The build-up to a local man’s much-anticipated goal of spring cleaning his home climaxed today with the sobering realization that there now isn’t enough time to do it until the next world-halting pandemic.
“Just wish I had a little more time, but it looks like summer and the nation-wide illusion that the pandemic is over officially starts tomorrow,” said Ryan Palmer, nudging a pizza box under the couch with his foot. “I really wanted to crawl underneath the oven for a deep clean, but I still need to watch all of Insecure Season 4 and I’ve just got so much sourdough left to eat. Sure, I’ve had an endless amount of free time alone in my home since March, but shouldn’t I enjoy phase 1.75 while it lasts? The second wave is just around the corner, and I think I’ll be ready to cozy up with Mr. Clean again by cuffing season.”

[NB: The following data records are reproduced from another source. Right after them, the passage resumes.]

(** Without an ID and without a token there is nothing to start with. *)
Lemma start_without_token {R : Type} cl sv plat env s :
  fs_files (bt_fs s) !! AgentIDPath plat = None -> fs_files (bt_fs s) !! EnrollmentTokenPath plat = None ->
  run_result (start_agent (R := R) cl sv plat) env s = inr None.
Proof.
  intros Hid Htok. by_rg (fun _ : Env => True) (fun _ _ : Boot => True); [done|].
  unfold start_agent, ensure_enrolled, ReadAgentID. rg_step. rg_step. apply on_disk_same. rg_step.
  apply read_rg; rewrite ?Hid; [intros _|]; rg_step; split; try done.
  all: unfold enroll_and_save, LoadCAPool; rg_step; apply on_disk_same; rg_step.
  all: apply read_rg; [intros _|]; rg_step; split; try done.
  all: rg_step; unfold EnrollClient; rg_step; apply on_disk_same, read_rg; rewrite ?Htok; [intros _|]; split; try done.
  all: by repeat rg_step.
Qed.

(** *** An installation without faults *)

Definition grows (m m' : Machine) : Prop := forall p, is_Some (node m p) -> is_Some (node m' p).

#[export] Instance grows_preorder : PreOrder grows.
Proof. split; [by intros m p|]. intros a b c H1 H2 p Hp. auto. Qed.

Lemma grows_insert path n m : grows m (put_nodes (<[path := n]> (mc_nodes m)) m).
Proof. intros p Hp. simpl. destruct (decide (path = p)) as [->|]; [by rewrite lookup_insert_eq | by rewrite lookup_insert_ne]. Qed.

Lemma grows_alter path f m : grows m (put_nodes (alter f path (mc_nodes m)) m).
Proof.
  intros p Hp. simpl. destruct (decide (path = p)) as [->|]; [rewrite lookup_alter_eq; by apply fmap_is_Some | by rewrite lookup_alter_ne].
Qed.

Lemma grows_make_dir umask perm m path : grows m (make_dir umask perm m path) /\ is_Some (node (make_dir umask perm m path) path).
Proof.
  unfold make_dir. destruct (node m path) eqn:E; [by rewrite E|]. split; [apply grows_insert|].
  cbn [mc_nodes put_nodes]. by rewrite lookup_insert_eq.
Qed.

Lemma grows_make_dirs umask perm ds : forall m, grows m (foldl (make_dir umask perm) m ds).
Proof. induction ds as [|d ds IH]; intros m; simpl; [done|]. etrans; [apply grows_make_dir|apply IH]. Qed.

(** A part of the installation goes on with [ok], and nothing disappears. *)
Definition goes {A : Type} (ok : A -> Machine -> Prop) (p : InstallProg A) (m : Machine) : Prop :=
  rg ok_env (=) (fun _ _ => True) p (fun r m' => (exists a, r = inr a /\ ok a m') /\ grows m m') m.

Definition fine {A : Type} (_ : A) (_ : Machine) : Prop := True.
Definition present (path : string) (b : bool) (m : Machine) : Prop := b = true /\ is_Some (node m path).

Lemma goes_ret {A : Type} (ok : A -> Machine -> Prop) a m : ok a m -> goes ok (mret a) m.
Proof. intros Ha. split; [by exists a|done]. Qed.

Lemma goes_bind {A B : Type} ok (ok' : B -> Machine -> Prop) (p : InstallProg A) (g : A -> InstallProg B) m :
  goes ok p m -> (forall a m', ok a m' -> grows m m' -> goes ok' (g a) m') -> goes ok' (p ≫= g) m.
Proof.
  intros Hp Hg. apply rg_bind. eapply rg_mono; [|exact Hp]. intros r m' [(a & -> & Ha) Hgr].
  eapply rg_mono; [|by apply Hg]. intros r' m'' [Hr Hgr']. split; [done|by etrans].
Qed.

Lemma goes_check path p err m : goes (present path) p m -> goes (fun _ m' => is_Some (node m' path)) (check p err) m.
Proof. intros Hp. eapply goes_bind; [exact Hp|]. intros a m' [-> ?] _. by apply goes_ret. Qed.

(** One access. *)
Lemma goes_step {A : Type} (ok : A -> Machine -> Prop) f m :
  (forall e, ok_env e -> grows m (f e m).1 /\ ok (f e m).2 (f e m).1) -> goes ok (PStep f PRet) m.
Proof. intros Hf m1 e He <-. destruct (Hf e He). repeat split; eauto. Qed.

Lemma read_goes {A : Type} (f : Env -> Machine -> A) (ok : A -> Machine -> Prop) m :
  (forall e, ok_env e -> ok (f e m) m) -> goes ok (PStep (fun e m => (m, f e m)) PRet) m.
Proof. intros Hf. apply goes_step. intros e He. split; [done|by apply Hf]. Qed.

Lemma write_goes umask path data perm m : goes (present path) (write_path umask path data perm) m.
Proof.
  apply goes_step. intros e [-> _]. split; [apply grows_insert|]. split; [done|].
  cbn [fst created mc_nodes put_nodes]. by rewrite lookup_insert_eq.
Qed.

Lemma chown_goes owner group path m : goes fine (chown owner group path) m.
Proof. apply goes_step. intros e [-> _]. split; [apply grows_alter|done]. Qed.

Lemma chmod_goes path perm m : is_Some (node m path) -> goes (present path) (chmod_path path perm) m.
Proof.
  intros [n Hn]. apply goes_step. intros e [-> _]. rewrite Hn. split; [apply grows_insert|]. split; [done|].
  cbn [fst mc_nodes put_nodes]. by rewrite lookup_insert_eq.
Qed.

Lemma mkdir_goes umask path perm m : goes (present path) (mkdir_all umask path perm) m.
Proof.
  apply goes_step. intros e [-> _]. cbn [fst snd]. split; [apply grows_make_dirs|]. split; [done|].
  rewrite foldl_app. apply grows_make_dir.
Qed.

Lemma copy_goes umask src dst m : is_Some (node m src) -> goes (present dst) (copy_path umask src dst) m.
Proof.
  intros [n Hn]. eapply (goes_bind (fun d _ => d = Some (nd_data n))).
  - apply read_goes. intros e [-> _]. by rewrite Hn.
  - intros a m' -> _. apply write_goes.
Qed.

Lemma account_goes f err m : (forall m, mc_nodes (f m) = mc_nodes m) -> goes fine (check (account_cmd f) err) m.
Proof.
  intros Hf. eapply (goes_bind (fun b _ => b = true)); [|intros a m' -> _; by apply goes_ret].
  apply goes_step. intros e [-> _]. split; [|done]. intros p. cbn [fst]. by rewrite Hf.
Qed.

Lemma systemctl_goes args err m : goes fine (check (systemctl args) err) m.
Proof.
  eapply (goes_bind (fun b _ => b = true)); [|intros a m' -> _; by apply goes_ret].
  apply goes_step. intros e [He _]. split; [by intros p|]. cbn [snd]. by rewrite He.
Qed.

(** A file is put in place, given to an owner and its permissions are set. *)
Lemma placed_goes p err owner group path perm err' m :
  goes (present path) p m ->
  goes fine (_ ← check p err; _ ← chown owner group path; check (chmod_path path perm) err') m.
Proof.
  intros Hp. eapply goes_bind; [by apply goes_check|]. intros u m1 H1 _. eapply goes_bind; [apply chown_goes|]. intros u2 m2 _ Hg.
  eapply rg_mono; [|apply goes_check, chmod_goes, Hg, H1]. intros r m' [(a & -> & _) ?]. split; [by exists a|done].
Qed.

(** The service's account, the directories and the files of a new installation. *)
Lemma ensure_accounts_goes plat m : goes fine (ensure_accounts plat) m.
Proof.
  eapply (goes_bind fine); [by apply read_goes|]. intros g m1 _ _.
  eapply (goes_bind fine); [destruct g; [by apply goes_ret | by apply account_goes]|]. intros _ m2 _ _.
  eapply (goes_bind fine); [by apply read_goes|]. intros u m3 _ _. destruct u; [by apply goes_ret | by apply account_goes].
Qed.

Lemma install_dir_goes inst u d m : goes fine (install_dir inst u d) m.
Proof. destruct d as [[[path owner] group] perm]. apply placed_goes, mkdir_goes. Qed.

Lemma install_dirs_goes inst ds : forall m, goes fine (for_each ds tt (install_dir inst)) m.
Proof.
  induction ds as [|d ds IH]; intros m; [by apply goes_ret|]. cbn [for_each].
  apply (goes_bind fine fine (install_dir inst tt d) (fun u => for_each ds u (install_dir inst))); [apply install_dir_goes|].
  intros [] m' _ _. apply IH.
Qed.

Palmer’s housemate Wesley Aldin says he is less relaxed to hear about the deep-clean’s postponement since the kitchen’s labyrinth of hoarded toilet paper has prevented either of them from finding the sink for weeks.
“At first we thought we were getting one over on all these rubes by stuffing almost every inch of our home with silky, 4-ply white gold,” said Wesley, forcefully closing a bulging closet door. “We soon realized that our stash was fool’s gold, destined to drag us down to the depths of cushiony, eggshell-white padded hell. What was once a beautiful craftsman home is now a toilet paper prison. Lord knows where my cat Sassy is in this godforsaken Charmin-hole. In my more desperate moments, I pray that I pull a roll of load-bearing Brawny and end our pillowy nightmare once and for all.”
At press time, The Needling confirmed Sassy had indeed crawled to freedom by shredding through five feet of Quilted Northern Ultra Plush, the equivalent of 13 regular rolls and just shy of half a jumbo pack.